▶ [WHAT THIS TASK INVOLVES]:
In the data below, find the line containing "From Stdlib Require"; reproduce that line and all subsequent lines exactly, and nothing else.

▶ [DATA]:

Definition ComputeTweaks (bip32Tweak taprootTweak : Z) (publicKey : Point)
  : result (Point * Z * Z) :=
  gb <- multiply G bip32Tweak ;;
  bip32Key <- add publicKey gb ;;
  match py bip32Key with
  | None => Err InvalidPublicKey
  | Some y1 =>
      let isBip32KeyOdd := negb (Z.rem y1 2 =? 0) in
      let adjustedBip32Key := if isBip32KeyOdd then negate bip32Key else bip32Key in
      let bip32Parity := if isBip32KeyOdd then 1 else 0 in
      let adjustedBip32Tweak := if isBip32KeyOdd then - bip32Tweak else bip32Tweak in
      gt <- multiply G taprootTweak ;;
      aggregateKey <- add adjustedBip32Key gt ;;
      match py aggregateKey with
      | None => Err InvalidPublicKey
      | Some y2 =>
          let aggregateTweak := Z.rem (adjustedBip32Tweak + taprootTweak) Q in
          let adjustedAggregateTweak :=
            if negb (Z.rem y2 2 =? 0) then Z.rem (- aggregateTweak + Q) Q
            else aggregateTweak in
          Ok (aggregateKey, adjustedAggregateTweak, bip32Parity)
      end
  end.

Definition tweakKey (bip32Tweak taprootTweak : Z) (publicKey : Point)
  : result (Point * Z) :=
  '(tweakedKey, _, p) <- ComputeTweaks bip32Tweak taprootTweak publicKey ;;
  Ok (tweakedKey, p).

(** The constructor; an absent optional argument is [None]. *)
Definition newAggregator (publicKey : Point) (message : list byte)
    (nonceCommitmentPairs : list (Point * Point)) (participantIndexes : list Z)
    (bip32Tweak taprootTweak : option Z) : result t :=
  match bip32Tweak, taprootTweak with
  | None, None =>
      Ok (mk publicKey message nonceCommitmentPairs
             participantIndexes None None)
  | Some b, Some t =>
      '(tweakedKey, tweak, _) <- ComputeTweaks b t publicKey ;;
      Ok (mk publicKey message nonceCommitmentPairs
             participantIndexes (Some tweakedKey) (Some tweak))
  | _, _ => Err TweaksNotPaired
  end.

Definition pairBytes (pair : Point * Point) : result (list byte) :=
  b1 <- secSerialize (fst pair) ;;
  b2 <- secSerialize (snd pair) ;;
  Ok (b1 ++ b2).

Definition indexInRange (idx : Z) (pairs : list (Point * Point)) : bool :=
  negb ((idx <? 1) || (idx >? Z.of_nat (length pairs))).

Definition bindingValue (index : Z) (message : list byte)
    (nonceCommitmentPairs : list (Point * Point)) (participantIndexes : list Z)
  : result Z :=
  if index <? 1 then Err IndexMustStartFromOne
  else
    indexByte <- writeUInt8 index ;;
    nonceCommitmentPairsBytes <-
      mapM (fun idx =>
              if indexInRange idx nonceCommitmentPairs
              then
                participantPair <- getIndex nonceCommitmentPairs (Z.to_nat (idx - 1)) ;;
                pairBytes participantPair
              else Err IndexOutOfRange)
           participantIndexes ;;
    let bindingValueBytes :=
      sha256 (indexByte ++ message ++ concat nonceCommitmentPairsBytes) in
    Ok (Z.rem (bytes_to_Z bindingValueBytes) Q).

Definition groupCommitment (message : list byte)
    (nonceCommitmentPairs : list (Point * Point)) (participantIndexes : list Z)
  : result Point :=
  gc <- foldM (fun groupCommitment index =>
                 if indexInRange index nonceCommitmentPairs
                 then
                   bv <- bindingValue index message nonceCommitmentPairs
                                      participantIndexes ;;
                   pair <- getIndex nonceCommitmentPairs (Z.to_nat (index - 1)) ;;
                   sc <- multiply (snd pair) bv ;;
                   partialCommitment <- add (fst pair) sc ;;
                   add groupCommitment partialCommitment
                 else Err IndexOutOfRange)
              participantIndexes infinity ;;
  if isInfinity gc then Err CommitmentAtInfinity else Ok gc.

Definition challengeTag : list byte := sha256 (bytes_of_string "BIP0340/challenge").

Definition challengeHash (nonceCommitment publicKey : Point) (message : list byte)
  : result Z :=
  r <- xonlySerialize nonceCommitment ;;
  k <- xonlySerialize publicKey ;;
  Ok (Z.rem (bytes_to_Z (sha256 (challengeTag ++ challengeTag ++ r ++ k ++ message))) Q).

Definition signingInputs (a : t) : list byte * list (Point * Point) :=
  (message a, nonceCommitmentPairs a).

Definition sumShares (signatureShares : list Z) : Z :=
  let z := fold_left (fun sum share => Z.rem (sum + share) Q) signatureShares 0 in
  if z <? 0 then Z.rem (z + Q) Q else z.

Definition signature (a : t) (signatureShares : list Z)
  : result (list byte) :=
  gc <- groupCommitment (message a) (nonceCommitmentPairs a)
                        (participantIndexes a) ;;
  let z := sumShares signatureShares in
  z' <- match tweak a, tweakedKey a with
        | Some tweak, Some tweakedKey =>
            c <- challengeHash gc tweakedKey (message a) ;;
            Ok (Z.rem (z + c * tweak) Q)
        | _, _ => Ok z
        end ;;
  nonceCommitmentBuffer <- xonlySerialize gc ;;
  let zBuffer := bufferWrite32 (padStart 64 (toString16 z')) in
  Ok (nonceCommitmentBuffer ++ zBuffer).

End Aggregator.

(** ** participant.ts

    A method that only reads [this] is a function of the participant that
    returns a [result].  A method that assigns to [this] is a computation in
    the monad [M]: it returns the participant as the method leaves it, also
    when it throws, together with the outcome.  The random draws of the
    source ([crypto.randomBytes], [Math.random]) are arguments. *)

Module Participant.

Record t : Type := mk {
  index : Z;
  threshold : Z;
  participants : Z;
  coefficients : option (list Z);
  coefficientCommitments : option (list Point);
  proofOfKnowledge : option (Point * Z);
  shares : option (list Z);
  aggregateShare : option Z;
  noncePair : option (Z * Z);
  nonceCommitmentPair : option (Point * Point);
  publicKey : option Point;
  repairShares : option (list (option Z));
  aggregateRepairShare : option Z;
  repairShareCommitments : option (list (option Point));
  groupCommitments : option (list Point);
  repairParticipants : option (list Z)
}.

(** [new Participant(index, threshold, participants)]. *)
Definition new (index threshold participants : Z) : t :=
  mk index threshold participants None None None None None None None None
     None None None None None.
(** * tiny-workloads: the sizing rules, the aggregator and the manifest
      generator of [main.go], embedded in Rocq.

    Go's [int] is the 64-bit signed integer of the release targets (amd64
    and arm64), modelled as [Z] with its wrap-around written out; [float64]
    is Rocq's primitive binary64 float; a Go [string] is a [string] of
    bytes; [map[string]TimedResult] is a [gmap string TimedResult], and a
    nil map is [None]; an [error] is its message, and a nil error is
    [None].

    The clock and the scheduler are inputs of the model: a rule takes the
    elapsed time it measures, and the aggregator the order in which the
    three results arrive. The file system is a state threaded through
    [generateAndWriteManifest]. Of [Update], the two cases that take the
    answer of the background processing are modelled; the wizard's
    keyboard, tick and resize cases are presentation. *)

From Stdlib Require Import ZArith String Ascii List Floats Uint63 DecimalString.
From stdpp Require Import base option list gmap strings.

Local Open Scope string_scope.
Local Open Scope Z_scope.

(** ** Machine integers *)

Module Int.
Definition min_int : Z := - 2 ^ 63.
Definition max_int : Z := 2 ^ 63 - 1.

(** The values a Go [int] can hold. *)
Definition in_range (z : Z) : Prop := min_int <= z <= max_int.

▶ [EXERCISE ANSWER]:
From Stdlib Require Import ZArith String Ascii List Floats Uint63 DecimalString.
From stdpp Require Import base option list gmap strings.

Local Open Scope string_scope.
Local Open Scope Z_scope.

(** ** Machine integers *)

Module Int.
Definition min_int : Z := - 2 ^ 63.
Definition max_int : Z := 2 ^ 63 - 1.

(** The values a Go [int] can hold. *)
Definition in_range (z : Z) : Prop := min_int <= z <= max_int.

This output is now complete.